Since we have no idea where the problem might be I'd like to put it all in full context.
spring 3.1.2-RELEASE
hibernate 4.1.5.Final
spring-data-jpa 1.1.1.Final
apache axis 1.4
jboss AS7.1
DB: oracle 10g
We've been trying all sorts of crazy configuration in order to try to make it work, so I will just copy here the simplest one.
standalone.xml
<datasource jta="true" jndi-name="java:jboss/datasources/EngineDS" pool-name="EngineDS" enabled="true" use-java-context="true" use-ccm="true">
<connection-url>jdbc:oracle:thin:#server:port:****</connection-url>
<driver>oracle</driver>
<transaction-isolation>TRANSACTION_READ_COMMITTED</transaction-isolation>
<pool>
<min-pool-size>10</min-pool-size>
<max-pool-size>100</max-pool-size>
<prefill>true</prefill>
</pool>
<security>
<user-name>****</user-name>
<password>****</password>
</security>
<statement>
<prepared-statement-cache-size>32</prepared-statement-cache-size>
<share-prepared-statements>true</share-prepared-statements>
</statement>
</datasource>
<drivers>
<driver name="oracle" module="com.oracle.ojdbc6">
<xa-datasource-class>oracle.jdbc.xa.client.OracleXADataSource</xa-datasource-class>
</driver>
</drivers>
web.xml
[...]
<resource-ref id="DS">
<res-ref-name>EngineDS</res-ref-name>
<res-type>javax.sql.DataSource</res-type>
<res-auth>Container</res-auth>
<res-sharing-scope>Shareable</res-sharing-scope>
<mapped-name>java:jboss/datasources/EngineDS</mapped-name>
</resource-ref>
[...]
spring-jpa-config.xml
<jpa:repositories base-package="whatever.core.repositories" />
<jee:jndi-lookup id="dataSource" jndi-name="EngineDS" cache="true" resource-ref="true" expected-type="javax.sql.DataSource"/>
<bean id="entityManagerFactory"
class="org.springframework.orm.jpa.LocalContainerEntityManagerFactoryBean">
<property name="dataSource" ref="dataSource" />
<property name="packagesToScan" value="whatever.core.entities" />
<property name="jpaVendorAdapter">
<bean class="org.springframework.orm.jpa.vendor.HibernateJpaVendorAdapter">
<property name="showSql" value="${hibernate.show_sql}" />
<property name="generateDdl" value="${jpa.generateDdl}" />
<property name="databasePlatform" value="${jpa.dialect}" />
</bean>
</property>
</bean>
<tx:annotation-driven />
<tx:jta-transaction-manager />
<bean class="org.springframework.orm.jpa.support.PersistenceAnnotationBeanPostProcessor"/>
<bean class="org.springframework.orm.hibernate4.HibernateExceptionTranslator"/>
We had made in the past jboss AS5/Spring 3.0 applications to work with JTA transactions, so it is not like is my first time doing this, and we've been looking around all possible blogs and open source projects I could find. Yet anything that seem to work smoothly to everybody seems to be ignored in my application. I'm sure it should be that we're missing something really stupid somewhere but we've tried so far 70+ different configurations and none seem do a simple insert that otherwise work when not trying JTA.
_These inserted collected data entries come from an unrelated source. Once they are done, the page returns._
(** * Hacknix Meetings: the signaling and room server (server.js)

    A shallow embedding of the room aggregate, the two LRU caches, the
    rate limiter, the Socket.IO event handlers and the HTTP endpoints of
    [server.js], and the properties of the specification that are stated
    about them.

    Conventions of the embedding.
    - JavaScript numbers that the server handles are integers (clock
      readings, sizes, counters); they are modelled in [Z].  The only
      counter that grows without bound is [messageCount]; its increment is
      written with the rounding of doubles ([js_incr]).
    - [Date.now()] is an argument [now] of every operation; one handler
      run reads one clock value, and the time to live of a cache entry is
      measured on the same clock.
    - A JavaScript [Map] is an association list in insertion order
      ([JsMap]); the two [LRUCache] instances are lists of entries in
      recency order ([LRU]).
    - A method that mutates [this] returns the new object beside its
      result; a method that may throw returns a [Completion] beside the
      state it leaves behind.
    - Socket.IO is modelled by what the handlers use of it: every
      connected socket is subscribed to the channel named by its own id,
      [socket.join] subscribes it to one more channel, and the three
      emitters reach the socket itself ([socket.emit]), the subscribers of
      a channel but the socket ([socket.to(c).emit]) or all of them
      ([io.to(c).emit]).  There is one server process: no Redis adapter
      and no recovery of a lost connection.
    - A payload is an object.  Its [roomId], [name] and [message] are any
      JSON value ([JsVal]); the media flags are the booleans the client
      sends, with the default [false] applied. *)

From Stdlib Require Import ZArith Ascii String DecimalString.
From stdpp Require Import gmap strings list fin_maps.

Local Open Scope Z_scope.

(** ** JavaScript values and strings *)

(** A string is a sequence of code units; the embedding covers the code
    units below 256.  [is_ws] is the white space of [String.prototype.trim]
    in that range: TAB, LF, VT, FF, CR, SPACE and NBSP. *)
Definition is_ws (a : ascii) : bool :=
  let n := N_of_ascii a in
  ((9 <=? n)%N && (n <=? 13)%N) || (n =? 32)%N || (n =? 160)%N.

Fixpoint trimStart (s : string) : string :=
  match s with
  | EmptyString => EmptyString
  | String a s' => if is_ws a then trimStart s' else s
  end.

Fixpoint trimEnd (s : string) : string :=
  match s with
  | EmptyString => EmptyString
  | String a s' =>
      match trimEnd s' with
      | EmptyString => if is_ws a then EmptyString else String a EmptyString
      | t => String a t
      end
  end.

Definition trim (s : string) : string := trimEnd (trimStart s).

Definition str_length (s : string) : Z := Z.of_nat (String.length s).

(** Truthiness of a string: only the empty string is falsy. *)
Definition truthy (s : string) : bool := negb (String.eqb s "").

(** A field of a client payload as the handlers use it: absent (or null),
    a string, or any other JSON value (number, boolean, array, object),
    on which [.trim] is not a function. *)
Inductive JsVal :=
  | JUndefined
  | JString (s : string)
  | JOther.

(** The outcome of a call that may throw. *)
Inductive Completion (A : Type) :=
  | Normal (a : A)
  | Throw (message : string).
Arguments Normal {A} a.
Arguments Throw {A} message.

(** [n + 1] on doubles: exact below 2^53, where it rounds back to [n]. *)
Definition js_incr (n : Z) : Z := if n <? 2 ^ 53 then n + 1 else n.

Definition string_of_Z (n : Z) : string :=
  NilZero.string_of_uint (N.to_uint (Z.to_N n)).

(** [Array.prototype.slice(start)]. *)
Definition slice_from {A} (start : Z) (l : list A) : list A :=
  let len := Z.of_nat (length l) in
  let k := if start <? 0 then Z.max (len + start) 0 else Z.min start len in
  drop (Z.to_nat k) l.

(** ** JavaScript [Map] with string keys, in insertion order *)

Module JsMap.
Section JsMap.
Context {V : Type}.

Definition t := list (string * V).

Fixpoint get (k : string) (m : list (string * V)) : option V :=
  match m with
  | [] => None
  | (k', v) :: m' => if String.eqb k k' then Some v else get k m'
  end.

Definition has (k : string) (m : list (string * V)) : bool :=
  match get k m with Some _ => true | None => false end.

(** [set] keeps the position of a key that is present and appends a new one. *)
Fixpoint set (k : string) (v : V) (m : list (string * V)) : list (string * V) :=
  match m with
  | [] => [(k, v)]
  | (k', v') :: m' =>
      if String.eqb k k' then (k, v) :: m' else (k', v') :: set k v m'
  end.

(** [delete] removes the key and tells whether it was there. *)
Fixpoint delete (k : string) (m : list (string * V)) : bool * list (string * V) :=
  match m with
  | [] => (false, [])
  | (k', v') :: m' =>
      if String.eqb k k' then (true, m')
      else let '(b, m'') := delete k m' in (b, (k', v') :: m'')
  end.

Definition size (m : list (string * V)) : Z := Z.of_nat (length m).

Definition keys (m : list (string * V)) : list string := m.*1.

Definition values (m : list (string * V)) : list V := m.*2.

End JsMap.
Arguments t : clear implicits.
End JsMap.

(** ** The room aggregate *)

Definition MAX_ROOMS : Z := 200.
Definition MAX_USERS_PER_ROOM : Z := 150.
Definition MAX_CHAT_HISTORY : Z := 100.

Module User.
Record t := mk {
  id : string;
  name : string;
  cameraOn : bool;
  audioOn : bool;
  screenShareOn : bool;
  joinedAt : Z
}.
End User.

(** The [userData] argument of [addUser]. *)
Module UserData.
Record t := mk {
  name : string;
  cameraOn : bool;
  audioOn : bool;
  screenShareOn : bool
}.
End UserData.

(** The [status] argument of [updateUserStatus]: every field may be
    [undefined]. *)
Module Status.
Record t := mk {
  cameraOn : option bool;
  audioOn : option bool;
  screenShareOn : option bool;
  name : option string
}.
End Status.

(** The message built by the chat handler, and the message as stored in
    the history, with its [id]. *)
Module ChatMessage.
Record t := mk {
  name : string;
  message : string;
  timestamp : Z
}.
End ChatMessage.

Module StoredMessage.
Record t := mk {
  name : string;
  message : string;
  timestamp : Z;
  id : Z
}.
(The fact that we use axis 1.4 might be relevant or not, but I'd like to tell because our application only triggers actions after a web service call). At this point we are starting to believe in configuration paranormal activity...
Any clue anyone?
It turned out that the configuration above wasn't working due to the fact that I was using org.springframework.orm.jpa.LocalContainerEntityManagerFactoryBean.
To have JTA I should lookup for the JBoss container-managed entity manager spring-jpa.config.xml:
<!-- lookup the container-managed JPA-EMF -->
<!-- the JNDI name is specified in META-INF/persistence.xml -->
<!-- SEE: https://docs.jboss.org/author/display/AS71/JPA+Reference+Guide#JPAReferenceGuide-BindingEntityManagerFactorytoJNDI -->
<jee:jndi-lookup id="defaultPu" jndi-name="java:jboss/defaultPu" />
And in the META-INF/persistence.xml you bind the Entity Manager Factory into JNDI:
<!-- bind the EMF in JNDI -->
<property name="jboss.entity.manager.factory.jndi.name" value="java:jboss/defaultPu" />
So, I let Jboss bootstrap JPA, and in such way the JTA transactions work!